PROBLEM TO WORK ON →
From the entries below, gather every line containing the string "Some".

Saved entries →
==============================
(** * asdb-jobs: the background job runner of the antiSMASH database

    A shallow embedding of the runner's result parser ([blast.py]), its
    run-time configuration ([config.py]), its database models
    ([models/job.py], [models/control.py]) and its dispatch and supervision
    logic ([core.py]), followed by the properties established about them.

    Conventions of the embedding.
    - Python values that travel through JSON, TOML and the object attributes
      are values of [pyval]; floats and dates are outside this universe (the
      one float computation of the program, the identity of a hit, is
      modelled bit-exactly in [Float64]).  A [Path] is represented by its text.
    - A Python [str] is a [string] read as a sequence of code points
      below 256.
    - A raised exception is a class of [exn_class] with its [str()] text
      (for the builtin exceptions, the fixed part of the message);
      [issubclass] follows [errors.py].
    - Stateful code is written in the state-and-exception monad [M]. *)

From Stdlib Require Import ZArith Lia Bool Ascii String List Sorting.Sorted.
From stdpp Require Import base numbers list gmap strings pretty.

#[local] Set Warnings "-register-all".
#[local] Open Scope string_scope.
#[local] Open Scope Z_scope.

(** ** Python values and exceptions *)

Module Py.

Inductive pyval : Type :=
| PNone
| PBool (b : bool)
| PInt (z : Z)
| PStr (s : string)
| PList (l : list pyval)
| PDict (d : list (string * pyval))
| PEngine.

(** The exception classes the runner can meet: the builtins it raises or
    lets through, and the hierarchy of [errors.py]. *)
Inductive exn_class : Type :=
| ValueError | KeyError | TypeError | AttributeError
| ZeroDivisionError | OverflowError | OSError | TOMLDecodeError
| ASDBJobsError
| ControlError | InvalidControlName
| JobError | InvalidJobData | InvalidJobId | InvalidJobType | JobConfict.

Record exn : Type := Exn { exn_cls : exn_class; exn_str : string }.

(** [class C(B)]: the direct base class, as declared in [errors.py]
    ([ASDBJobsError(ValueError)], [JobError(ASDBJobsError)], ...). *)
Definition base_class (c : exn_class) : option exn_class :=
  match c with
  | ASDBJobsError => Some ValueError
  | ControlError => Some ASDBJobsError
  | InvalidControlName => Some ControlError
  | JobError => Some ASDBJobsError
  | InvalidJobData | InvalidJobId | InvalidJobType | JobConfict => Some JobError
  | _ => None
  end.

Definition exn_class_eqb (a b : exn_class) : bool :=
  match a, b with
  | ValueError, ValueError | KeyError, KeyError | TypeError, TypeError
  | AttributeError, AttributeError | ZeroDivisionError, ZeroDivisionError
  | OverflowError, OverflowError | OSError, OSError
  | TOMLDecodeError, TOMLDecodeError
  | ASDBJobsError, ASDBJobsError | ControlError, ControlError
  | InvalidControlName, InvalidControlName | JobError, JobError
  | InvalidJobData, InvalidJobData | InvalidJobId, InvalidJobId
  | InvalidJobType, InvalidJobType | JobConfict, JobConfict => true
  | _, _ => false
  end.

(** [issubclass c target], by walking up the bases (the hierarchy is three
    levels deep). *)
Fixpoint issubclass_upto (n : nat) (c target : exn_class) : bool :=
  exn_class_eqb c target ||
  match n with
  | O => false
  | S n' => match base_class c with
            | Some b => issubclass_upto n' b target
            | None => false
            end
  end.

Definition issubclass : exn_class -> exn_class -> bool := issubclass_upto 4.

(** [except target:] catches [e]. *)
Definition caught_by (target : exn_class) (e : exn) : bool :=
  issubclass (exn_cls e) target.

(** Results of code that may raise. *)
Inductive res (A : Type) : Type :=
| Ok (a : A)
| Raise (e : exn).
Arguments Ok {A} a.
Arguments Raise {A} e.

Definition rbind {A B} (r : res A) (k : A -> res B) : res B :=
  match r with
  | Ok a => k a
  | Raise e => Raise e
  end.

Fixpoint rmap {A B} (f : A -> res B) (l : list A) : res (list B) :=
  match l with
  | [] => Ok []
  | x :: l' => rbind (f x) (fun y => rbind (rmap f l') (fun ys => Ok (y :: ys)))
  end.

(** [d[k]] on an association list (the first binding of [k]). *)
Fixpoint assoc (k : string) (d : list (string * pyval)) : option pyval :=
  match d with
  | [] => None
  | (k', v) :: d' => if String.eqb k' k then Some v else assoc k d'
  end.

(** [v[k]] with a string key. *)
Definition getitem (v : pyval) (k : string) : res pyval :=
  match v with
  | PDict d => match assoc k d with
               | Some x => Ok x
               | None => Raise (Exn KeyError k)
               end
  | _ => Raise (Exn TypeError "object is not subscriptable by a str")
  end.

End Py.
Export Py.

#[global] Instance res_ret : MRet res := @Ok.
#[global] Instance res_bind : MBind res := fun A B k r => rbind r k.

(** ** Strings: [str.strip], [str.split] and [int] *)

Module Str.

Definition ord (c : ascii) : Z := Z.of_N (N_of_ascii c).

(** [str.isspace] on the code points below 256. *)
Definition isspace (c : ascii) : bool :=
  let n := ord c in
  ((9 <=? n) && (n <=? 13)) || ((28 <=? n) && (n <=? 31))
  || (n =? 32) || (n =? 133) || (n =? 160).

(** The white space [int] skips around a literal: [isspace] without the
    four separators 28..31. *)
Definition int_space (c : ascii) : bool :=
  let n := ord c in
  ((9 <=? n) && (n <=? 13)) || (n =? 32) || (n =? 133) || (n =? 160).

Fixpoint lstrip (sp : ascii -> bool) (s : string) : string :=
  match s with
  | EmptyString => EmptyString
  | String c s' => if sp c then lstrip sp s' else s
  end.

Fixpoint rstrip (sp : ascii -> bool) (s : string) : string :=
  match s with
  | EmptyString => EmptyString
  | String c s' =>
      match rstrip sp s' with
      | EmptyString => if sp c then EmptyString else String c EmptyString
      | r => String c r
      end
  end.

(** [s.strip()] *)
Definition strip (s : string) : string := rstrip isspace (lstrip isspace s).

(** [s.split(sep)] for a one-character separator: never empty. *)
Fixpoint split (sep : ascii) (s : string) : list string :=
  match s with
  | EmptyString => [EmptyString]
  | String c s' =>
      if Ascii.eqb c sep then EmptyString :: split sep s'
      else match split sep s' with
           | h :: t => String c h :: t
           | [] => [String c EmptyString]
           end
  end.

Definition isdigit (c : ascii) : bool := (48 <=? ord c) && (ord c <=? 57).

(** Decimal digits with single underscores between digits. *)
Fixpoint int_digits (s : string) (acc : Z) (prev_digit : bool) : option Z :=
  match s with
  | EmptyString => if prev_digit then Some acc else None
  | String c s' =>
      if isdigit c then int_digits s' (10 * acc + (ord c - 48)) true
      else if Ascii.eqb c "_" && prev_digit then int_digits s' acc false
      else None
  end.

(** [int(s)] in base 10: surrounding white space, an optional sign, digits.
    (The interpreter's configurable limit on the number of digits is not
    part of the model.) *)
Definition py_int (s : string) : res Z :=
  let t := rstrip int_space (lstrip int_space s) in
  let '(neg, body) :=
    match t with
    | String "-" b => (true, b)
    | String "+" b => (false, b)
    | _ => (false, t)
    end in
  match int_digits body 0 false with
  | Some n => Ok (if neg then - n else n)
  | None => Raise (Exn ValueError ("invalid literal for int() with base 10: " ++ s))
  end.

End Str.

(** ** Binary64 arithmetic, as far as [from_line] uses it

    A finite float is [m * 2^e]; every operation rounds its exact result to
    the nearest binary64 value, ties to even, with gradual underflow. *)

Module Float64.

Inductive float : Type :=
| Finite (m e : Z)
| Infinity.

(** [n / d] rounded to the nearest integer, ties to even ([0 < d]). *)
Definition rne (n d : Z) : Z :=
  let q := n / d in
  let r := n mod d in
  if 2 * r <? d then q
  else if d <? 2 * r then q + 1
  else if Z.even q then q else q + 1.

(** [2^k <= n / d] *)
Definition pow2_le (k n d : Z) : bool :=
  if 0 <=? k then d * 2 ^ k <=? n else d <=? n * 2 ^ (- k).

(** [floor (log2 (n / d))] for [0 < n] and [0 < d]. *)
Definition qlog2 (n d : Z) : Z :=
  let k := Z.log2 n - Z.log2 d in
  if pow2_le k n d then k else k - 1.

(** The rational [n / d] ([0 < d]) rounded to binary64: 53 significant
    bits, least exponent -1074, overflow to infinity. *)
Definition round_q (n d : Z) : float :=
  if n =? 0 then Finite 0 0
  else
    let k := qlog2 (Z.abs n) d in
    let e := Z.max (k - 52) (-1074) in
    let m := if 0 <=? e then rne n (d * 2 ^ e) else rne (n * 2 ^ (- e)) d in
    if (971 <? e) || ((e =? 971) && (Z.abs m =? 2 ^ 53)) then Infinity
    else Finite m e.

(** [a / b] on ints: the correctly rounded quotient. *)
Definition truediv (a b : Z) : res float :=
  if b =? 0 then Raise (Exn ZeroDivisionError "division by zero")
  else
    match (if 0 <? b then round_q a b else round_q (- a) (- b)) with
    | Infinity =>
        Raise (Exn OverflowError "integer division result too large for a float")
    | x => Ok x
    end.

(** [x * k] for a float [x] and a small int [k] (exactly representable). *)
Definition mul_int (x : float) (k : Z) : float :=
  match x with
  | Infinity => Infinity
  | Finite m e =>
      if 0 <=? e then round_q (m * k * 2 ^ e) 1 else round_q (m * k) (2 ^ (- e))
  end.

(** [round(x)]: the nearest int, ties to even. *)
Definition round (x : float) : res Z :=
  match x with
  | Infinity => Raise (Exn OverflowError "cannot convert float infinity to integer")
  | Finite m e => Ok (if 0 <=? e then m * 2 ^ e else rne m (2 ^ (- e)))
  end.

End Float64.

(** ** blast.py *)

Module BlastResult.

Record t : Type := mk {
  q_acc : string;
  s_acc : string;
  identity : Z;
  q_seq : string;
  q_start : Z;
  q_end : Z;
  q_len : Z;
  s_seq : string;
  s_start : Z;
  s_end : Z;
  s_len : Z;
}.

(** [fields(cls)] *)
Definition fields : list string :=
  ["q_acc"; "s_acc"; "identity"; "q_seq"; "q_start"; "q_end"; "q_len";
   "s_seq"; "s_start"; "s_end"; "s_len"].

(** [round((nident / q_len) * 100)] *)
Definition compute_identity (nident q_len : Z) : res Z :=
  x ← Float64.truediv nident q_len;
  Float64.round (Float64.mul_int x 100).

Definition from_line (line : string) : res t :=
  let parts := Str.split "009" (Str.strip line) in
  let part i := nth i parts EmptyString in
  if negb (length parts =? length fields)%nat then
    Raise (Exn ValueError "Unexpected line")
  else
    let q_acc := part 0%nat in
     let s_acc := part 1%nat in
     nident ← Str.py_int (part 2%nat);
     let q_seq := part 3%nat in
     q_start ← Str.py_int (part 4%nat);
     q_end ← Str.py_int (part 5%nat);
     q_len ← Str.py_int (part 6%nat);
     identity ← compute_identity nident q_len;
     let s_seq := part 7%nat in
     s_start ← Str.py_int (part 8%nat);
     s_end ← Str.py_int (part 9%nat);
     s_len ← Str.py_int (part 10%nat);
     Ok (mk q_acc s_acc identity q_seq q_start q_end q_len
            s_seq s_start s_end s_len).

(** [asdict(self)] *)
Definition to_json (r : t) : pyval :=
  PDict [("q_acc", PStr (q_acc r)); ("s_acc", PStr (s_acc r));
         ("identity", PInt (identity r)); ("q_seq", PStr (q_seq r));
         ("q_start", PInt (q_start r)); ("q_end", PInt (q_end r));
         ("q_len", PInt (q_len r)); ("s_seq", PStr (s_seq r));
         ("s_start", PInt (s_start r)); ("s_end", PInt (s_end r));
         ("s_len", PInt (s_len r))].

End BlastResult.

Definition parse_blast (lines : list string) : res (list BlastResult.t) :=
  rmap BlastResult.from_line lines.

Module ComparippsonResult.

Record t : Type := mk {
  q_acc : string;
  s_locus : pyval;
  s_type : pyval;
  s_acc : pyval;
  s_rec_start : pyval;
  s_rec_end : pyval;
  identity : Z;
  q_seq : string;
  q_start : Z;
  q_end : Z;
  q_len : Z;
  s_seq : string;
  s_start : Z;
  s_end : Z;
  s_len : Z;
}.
==============================
ANSWER SECTION →
  | ASDBJobsError => Some ValueError
  | ControlError => Some ASDBJobsError
  | InvalidControlName => Some ControlError
  | JobError => Some ASDBJobsError
  | InvalidJobData | InvalidJobId | InvalidJobType | JobConfict => Some JobError
            | Some b => issubclass_upto n' b target
  | (k', v) :: d' => if String.eqb k' k then Some v else assoc k d'
               | Some x => Ok x
  | EmptyString => if prev_digit then Some acc else None
  | Some n => Ok (if neg then - n else n)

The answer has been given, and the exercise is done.